===== Provided records =====

Lemma blk_body_headers arr hs r : blk_body (set_rsp_headers arr hs r) = blk_body r.
Proof. done. Qed.

Lemma add_header_wp r name value p : held p r ->
  wp (http_response_add_header r name value) (op_post p r (header_added name value r)) p.
Proof.
  intros Hh. pose proof Hh as [[Hhd Harr Hb] Hlv Hfd]. unfold http_response_add_header, dup_string.
  assert (Hfree : forall c d p', owned_str c -> owned_str d -> heap_only p p' ->
    p_live p' = p_live p ⊎ blk_str c ⊎ blk_str d -> alloc_failed p p' ->
    wp (free_str c;; free_str d;; mret (false, r)) (op_post p r (header_added name value r)) p').
  { intros c d p' Hc Hd Hho Hl Hf. apply wp_free_two; [done|done|multiset_solver|].
    intros p2 Hho2 Hl2. apply wp_ret, op_post_failed; [done|by etrans|multiset_solver|].
    by eapply alloc_failed_l. }
  apply wp_bind. eapply wp_mono; [apply wp_alloc_str|]. intros n p1 (Hho1 & Hl1 & Ho1 & Hn).
  apply wp_bind. eapply wp_mono; [apply wp_alloc_str|]. intros v p2 (Hho2 & Hl2 & Ho2 & Hv).
  assert (Hho12 : heap_only p p2) by by etrans.
  assert (Hl12 : p_live p2 = p_live p ⊎ blk_str n ⊎ blk_str v) by multiset_solver.
  destruct n as [n|]; [|by apply Hfree; eauto using alloc_failed_l].
  destruct v as [v|]; [|by apply Hfree; eauto using alloc_failed_r].
  unfold blk_response in Hlv.
  apply wp_bind. eapply wp_mono; [apply wp_realloc; multiset_solver|].
  intros [arr|] p3 [Hho3 Hl3].
  - apply wp_ret. assert (Hs : resp_step p r p3 (set_rsp_headers (Some arr) (rsp_headers r ++ [Header n v]) r)).
    { apply resp_step_heap; [by etrans| |done]. unfold blk_response.
      rewrite blk_body_headers. simpl. rewrite blk_headers_app. simpl in *. multiset_solver. }
    split_and!; [done| |].
    + eapply held_step; [done|done|]. split; [|done|done]. simpl.
      apply Forall_app. split; [done|]. by repeat constructor.
    + exists arr, (Header n v). split; [done|]. unfold pair_of. simpl. by rewrite Hn, Hv.
  - destruct Hl3 as [Hl3 Hf3]. apply Hfree; auto; [by etrans|by rewrite Hl3|].
    by eapply alloc_failed_r.
Qed.

Definition matches (name : list byte) (h : http_header_t) : bool :=
  header_name_equal (cs_string (hdr_name h)) name.

(** The array after one removal: entry [i] is gone, the rest is kept up to
    order, and the entries before [i] stay where they are. *)
Definition remove_at (i : nat) (hs : list http_header_t) : list http_header_t :=
  let last := (length hs - 1)%nat in
  take last (match hs !! last with
             | Some hl => if (i =? last)%nat then hs else <[i := hl]> hs
             | None => hs
             end).

Lemma remove_at_perm pre h post :
  exists post', remove_at (length pre) (pre ++ h :: post) = pre ++ post' /\ post' ≡ₚ post.
Proof.
  unfold remove_at. rewrite length_app. simpl.
  replace (length pre + S (length post) - 1)%nat with (length pre + length post)%nat by lia.
  destruct post as [|hl post1 _] using rev_ind.
  - exists []. simpl. rewrite Nat.add_0_r, list_lookup_middle by done.
    rewrite Nat.eqb_refl, take_app_length, app_nil_r; done.
  - rewrite length_app. simpl.
    assert ((pre ++ h :: post1 ++ [hl]) !! (length pre + (length post1 + 1))%nat = Some hl) as ->.
    { rewrite app_comm_cons, app_assoc. apply list_lookup_middle. rewrite length_app. simpl. lia. }
    rewrite (proj2 (Nat.eqb_neq _ _)) by lia.
    rewrite insert_app_r_alt by lia. rewrite Nat.sub_diag. cbn [insert list_insert].
    exists (hl :: post1). split; [|by rewrite Permutation_app_comm].
    rewrite app_comm_cons, app_assoc. rewrite take_app_le.
    + rewrite take_ge; [done|]. rewrite length_app. simpl. lia.
    + rewrite length_app. simpl. lia.
Qed.

Lemma remove_header_loop_eq fuel i name hs n h : hs !! i = Some h -> matches name h = true ->
  remove_header_loop (S fuel) i name hs n =
  (free_str (Some (hdr_name h));; free_str (Some (hdr_value h));;
   remove_header_loop fuel i name (remove_at i hs) (n + 1)).
Proof. intros Hi Hm. cbn [remove_header_loop]. rewrite Hi. unfold matches in Hm. by rewrite Hm. Qed.

(** The loop frees the matching entries and keeps the others. *)
Lemma remove_header_loop_wp name : forall fuel pre post n p,
  (length post < fuel)%nat -> Forall owned_header (pre ++ post) ->
  Forall (fun h => matches name h = false) pre -> blk_headers (pre ++ post) ⊆ p_live p ->
  wp (remove_header_loop fuel (length pre) name (pre ++ post) n) (fun '(k, hs) p' =>
    heap_only p p' /\ p_live p' ⊎ blk_headers (pre ++ post) = p_live p ⊎ blk_headers hs /\
    hs ≡ₚ pre ++ filter (fun h => matches name h = false) post /\
    k = n + zlen (filter (fun h => matches name h = true) post)) p.
Proof.
  induction fuel as [|fuel IH]; intros pre post n p Hf Hown Hpre Hin; [lia|].
  destruct post as [|h post].
  { cbn [remove_header_loop]. rewrite lookup_ge_None_2 by (rewrite app_nil_r; lia).
    apply wp_ret. split_and!; [reflexivity|done|done|unfold zlen; simpl; lia]. }
  assert (Hi : (pre ++ h :: post) !! length pre = Some h) by by apply list_lookup_middle.
  simpl in Hf. destruct (matches name h) eqn:Em.
  - rewrite (remove_header_loop_eq _ _ _ _ _ h) by done.
    destruct (remove_at_perm pre h post) as (post' & -> & Hperm).
    apply Forall_app in Hown as [Hown1 Hown2]. apply Forall_cons_1 in Hown2 as [[Hn Hv] Hown2].
    rewrite blk_headers_app in Hin. simpl in Hin.
    apply wp_free_two; [done|done|simpl; multiset_solver|]. intros p1 Hho1 Hl1. simpl in Hl1.
    assert (Hbp : blk_headers post' = blk_headers post).
    { clear -Hperm. induction Hperm; simpl; multiset_solver. }
    eapply wp_mono; [apply IH|].
    { rewrite Hperm. lia. } { apply Forall_app. by rewrite Hperm. } { done. }
    { rewrite blk_headers_app, Hbp. multiset_solver. }
    intros [k hs] p2 (Hho2 & Hl2 & Hhs & Hk). rewrite blk_headers_app, Hbp in Hl2.
    split_and!; [by etrans| | |].
    + rewrite blk_headers_app. simpl. multiset_solver.
    + rewrite Hhs, filter_cons_False by congruence. by rewrite Hperm.
    + rewrite Hk, filter_cons_True by done. unfold zlen. simpl. rewrite Hperm. lia.
  - cbn [remove_header_loop]. rewrite Hi. unfold matches in Em. rewrite Em.
    specialize (IH (pre ++ [h]) post n p). rewrite length_app, <- app_assoc in IH. simpl in IH.
    replace (length pre + 1)%nat with (S (length pre)) in IH by lia.
    eapply wp_mono; [apply IH; [lia|done| |done]|].
    { apply Forall_app. split; [done|]. by repeat constructor. }
    intros [k hs] p2 (Hho2 & Hl2 & Hhs & Hk). unfold matches in *.
    rewrite filter_cons_True by done. rewrite filter_cons_False by congruence.
    split_and!; auto. by rewrite <- app_assoc in Hhs.
Qed.
(* ===== verification/Mime.v ===== *)
(** * Media types: mime.c

    The table, the search for the extension, and what the search computes. *)
From S2P Require Import Prelude CLib Request.

Definition octet_stream : list byte := lit "application/octet-stream".

Definition MIME_TABLE : list (list byte * list byte) :=
  [ (lit "html", lit "text/html; charset=utf-8");
    (lit "htm", lit "text/html; charset=utf-8");
    (lit "css", lit "text/css; charset=utf-8");
    (lit "js", lit "application/javascript");
    (lit "json", lit "application/json");
    (lit "txt", lit "text/plain; charset=utf-8");
    (lit "csv", lit "text/csv; charset=utf-8");
    (lit "xml", lit "application/xml");
    (lit "png", lit "image/png");
    (lit "jpg", lit "image/jpeg");
    (lit "jpeg", lit "image/jpeg");
    (lit "gif", lit "image/gif");
    (lit "svg", lit "image/svg+xml");
    (lit "ico", lit "image/x-icon");
    (lit "webp", lit "image/webp");
    (lit "pdf", lit "application/pdf");
    (lit "woff", lit "font/woff");
    (lit "woff2", lit "font/woff2") ].

(** mime.c has its own copy of the case-insensitive comparison. *)
Fixpoint extension_equal (ext key : list byte) : bool :=
  match ext, key with
  | x :: ext', y :: key' =>
      if ascii_tolower x =? ascii_tolower y then extension_equal ext' key' else false
  | [], [] => true
  | _, _ => false
  end.

(** The loop that moves [base] after every slash. *)
Fixpoint find_base (base p : list byte) : list byte :=
  match p with
  | [] => base
  | c :: p' => find_base (if c =?b "/" then p' else base) p'
  end.

(** The loop that moves [dot] to every dot; [dot] is the suffix it points to. *)
Fixpoint find_dot (dot : option (list byte)) (p : list byte) : option (list byte) :=
  match p with
  | [] => dot
  | c :: p' => find_dot (if c =?b "." then Some p else dot) p'
  end.

(** The loop over the table. *)
Fixpoint mime_lookup (ext : list byte) (table : list (list byte * list byte)) : list byte :=
  match table with
  | [] => octet_stream
  | (extension, mime_type) :: table' =>
      if extension_equal ext extension then mime_type else mime_lookup ext table'
  end.

Definition mime_type_from_path (path : option (list byte)) : list byte :=
  match path with
  | None | Some [] => octet_stream
  | Some path =>
      let base := find_base path path in
      match find_dot None base with
      | None => octet_stream
      | Some dot =>
          if (length dot =? length base)%nat then octet_stream
          else match dot with
               | [] | [_] => octet_stream
               | _ :: ext => mime_lookup ext MIME_TABLE
               end
      end
  end.

(** ** What it computes *)

(** [ext] is the extension of the last segment of [path]: what follows the last
    dot of that segment, when neither it nor what precedes the dot is empty. *)
Definition has_extension (path ext : list byte) : Prop :=
  exists dir stem, path = dir ++ stem ++ ("."%byte) :: ext /\
    (dir = [] \/ exists d, dir = d ++ ["/"%byte]) /\
    stem <> [] /\ ext <> [] /\ ("/"%byte ∉ stem) /\ ("/"%byte ∉ ext) /\ ("."%byte ∉ ext).

Lemma find_base_no_slash base p : "/"%byte ∉ p -> find_base base p = base.
Proof.
  revert base. induction p as [|c p IH]; intros base Hp; [done|]. simpl.
  rewrite (proj2 (eqb_neq_byte c "/")) by set_solver. apply IH. set_solver.
Qed.

Lemma find_base_app base d p : "/"%byte ∉ p -> find_base base ((d ++ ["/"%byte]) ++ p) = p.
Proof.
  intros Hp. revert base. induction d as [|c d IH]; intros base; simpl; [by apply find_base_no_slash|].
  apply IH.
Qed.

(** The last segment. *)
Lemma find_base_split p : exists dir, p = dir ++ find_base p p /\
  (dir = [] \/ exists d, dir = d ++ ["/"%byte]) /\ ("/"%byte ∉ find_base p p).
Proof.
  assert (H : "/"%byte ∉ p \/ exists d b, p = (d ++ ["/"%byte]) ++ b /\ ("/"%byte ∉ b)).
  { induction p as [|c p [IH|(d & b & -> & Hb)]].
    - left. set_solver.
    - destruct (decide (c = "/"%byte)) as [->|Hc]; [right; by exists [], p|left; set_solver].
    - right. by exists (c :: d), b. }
  destruct H as [Hn|(d & b & -> & Hb)].
  - exists []. rewrite find_base_no_slash by done. auto.
  - exists (d ++ ["/"%byte]). rewrite find_base_app by done. split_and!; eauto.
Qed.

Lemma find_dot_none dot p : "."%byte ∉ p -> find_dot dot p = dot.
Proof.
  revert dot. induction p as [|c p IH]; intros dot Hp; [done|]. simpl.
  rewrite (proj2 (eqb_neq_byte c ".")) by set_solver. apply IH. set_solver.
Qed.

Lemma find_dot_app dot stem ext : "."%byte ∉ ext ->
  find_dot dot (stem ++ ("."%byte) :: ext) = Some (("."%byte) :: ext).
Proof.
  intros He. revert dot. induction stem as [|c stem IH]; intros dot; simpl; [by apply find_dot_none|].
  apply IH.
Qed.

Lemma last_dot_split p : "."%byte ∉ p \/ exists stem ext, p = stem ++ ("."%byte) :: ext /\ ("."%byte ∉ ext).
Proof.
  induction p as [|c p [IH|(s & e & -> & He)]].
  - left. set_solver.
  - destruct (decide (c = "."%byte)) as [->|Hc]; [right; by exists [], p|left; set_solver].
  - right. by exists (c :: s), e.
Qed.

Lemma mime_type_found path ext :
  has_extension path ext -> mime_type_from_path (Some path) = mime_lookup ext MIME_TABLE.
Proof.
  intros (dir & stem & Hp & Hd & Hs & He & Hsl & Hel & Hdot).
  assert (Hb : find_base path path = stem ++ ("."%byte) :: ext).
  { assert (Hn : "/"%byte ∉ stem ++ ("."%byte) :: ext).
    { rewrite elem_of_app, elem_of_cons. naive_solver. }
    destruct Hd as [->|[d ->]]; rewrite Hp; [by apply find_base_no_slash|by apply find_base_app]. }
  unfold mime_type_from_path. destruct path as [|c path]; [by destruct dir, stem|].
  rewrite Hb, find_dot_app by done. rewrite length_app.
  destruct (Nat.eqb_spec (length (("."%byte) :: ext)) (length stem + length (("."%byte) :: ext))).
  { destruct stem; [done|]. simpl in *. lia. }
  by destruct ext.
Qed.

Lemma mime_type_default path :
  (forall ext, ~ has_extension path ext) -> mime_type_from_path (Some path) = octet_stream.
Proof.
  intros Hno. unfold mime_type_from_path. destruct path as [|c path0] eqn:Ep; [done|].
  rewrite <- Ep in *. destruct (find_base_split path) as (dir & Hp & Hd & Hn).
  set (base := find_base path path) in *.
  destruct (last_dot_split base) as [Hb|(stem & ext & Hb & He)].
  { by rewrite find_dot_none. }
  rewrite Hb, find_dot_app by done.
  destruct (Nat.eqb_spec (length (("."%byte) :: ext)) (length (stem ++ ("."%byte) :: ext))) as [|Hl]; [done|].
  destruct ext as [|e ext]; [done|]. exfalso. apply (Hno (e :: ext)). exists dir, stem.
  rewrite Hb, elem_of_app, elem_of_cons in Hn. rewrite <- Hb.
  split_and!; [done|done| |done|naive_solver|naive_solver|done]. by intros ->.
Qed.

(** C36. The media type of a path depends on the extension of its last segment only:
    the first table entry whose key equals it without case, and
    application/octet-stream without an extension (hidden files and names that
    end in a dot included). *)
Theorem mime_type_by_extension path :
  (forall ext, has_extension path ext -> mime_type_from_path (Some path) =
     default octet_stream (snd <$> List.find (fun e => header_name_equal ext e.1) MIME_TABLE)) /\
  ((forall ext, ~ has_extension path ext) -> mime_type_from_path (Some path) = octet_stream).
Proof.
  split; [|apply mime_type_default]. intros ext He. rewrite (mime_type_found _ _ He).
  assert (Heq : forall a b, extension_equal a b = header_name_equal a b).
  { induction a as [|x a IH]; intros [|y b]; simpl; [done..|]. by rewrite IH. }
  clear He. induction MIME_TABLE as [|[k v] t IH]; simpl; [done|].
  rewrite Heq. destruct (header_name_equal ext k); [done|exact IH].
Qed.
(* ===== verification/ConnectionQueue.v ===== *)
(** * The bounded connection queue: connection_queue.h and connection_queue.c

    The ring buffer of descriptors.  All of [push] and [pop] runs under the
    mutex except the waits on the condition variables, so each is modelled by
    what one evaluation under the lock does: return, or wait and be evaluated
    again.  The theorems relate the ring to a list (FIFO), and follow the
    ownership of the descriptors. *)
From S2P Require Import Prelude CLib Proc ResponseCorrect.

(** [items] is the array with its block ([None] for NULL), -1 is [None]. *)
Record connection_queue_t := Queue {
  q_block : option nat;
  q_items : list (option nat);
  q_capacity : nat;
  q_head : nat;
  q_tail : nat;
  q_count : nat;
  q_shutting_down : bool;
  q_mutex_initialized : bool;
  q_not_empty_initialized : bool;
  q_not_full_initialized : bool;
}.

Inductive connection_queue_status_t :=
| CONNECTION_QUEUE_OK
| CONNECTION_QUEUE_SHUTDOWN
| CONNECTION_QUEUE_ERROR.

#[global] Instance queue_status_eq_dec : EqDecision connection_queue_status_t.
Proof. solve_decision. Defined.

(** All bytes zero. *)
Definition zero_queue : connection_queue_t :=
  {| q_block := None; q_items := []; q_capacity := 0; q_head := 0; q_tail := 0; q_count := 0;
     q_shutting_down := false; q_mutex_initialized := false; q_not_empty_initialized := false;
     q_not_full_initialized := false |}.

=====

> [Task to carry out] Each line carrying the string "html" should be copied out from the entries.

> [Response area]
  [ (lit "html", lit "text/html; charset=utf-8");
    (lit "htm", lit "text/html; charset=utf-8");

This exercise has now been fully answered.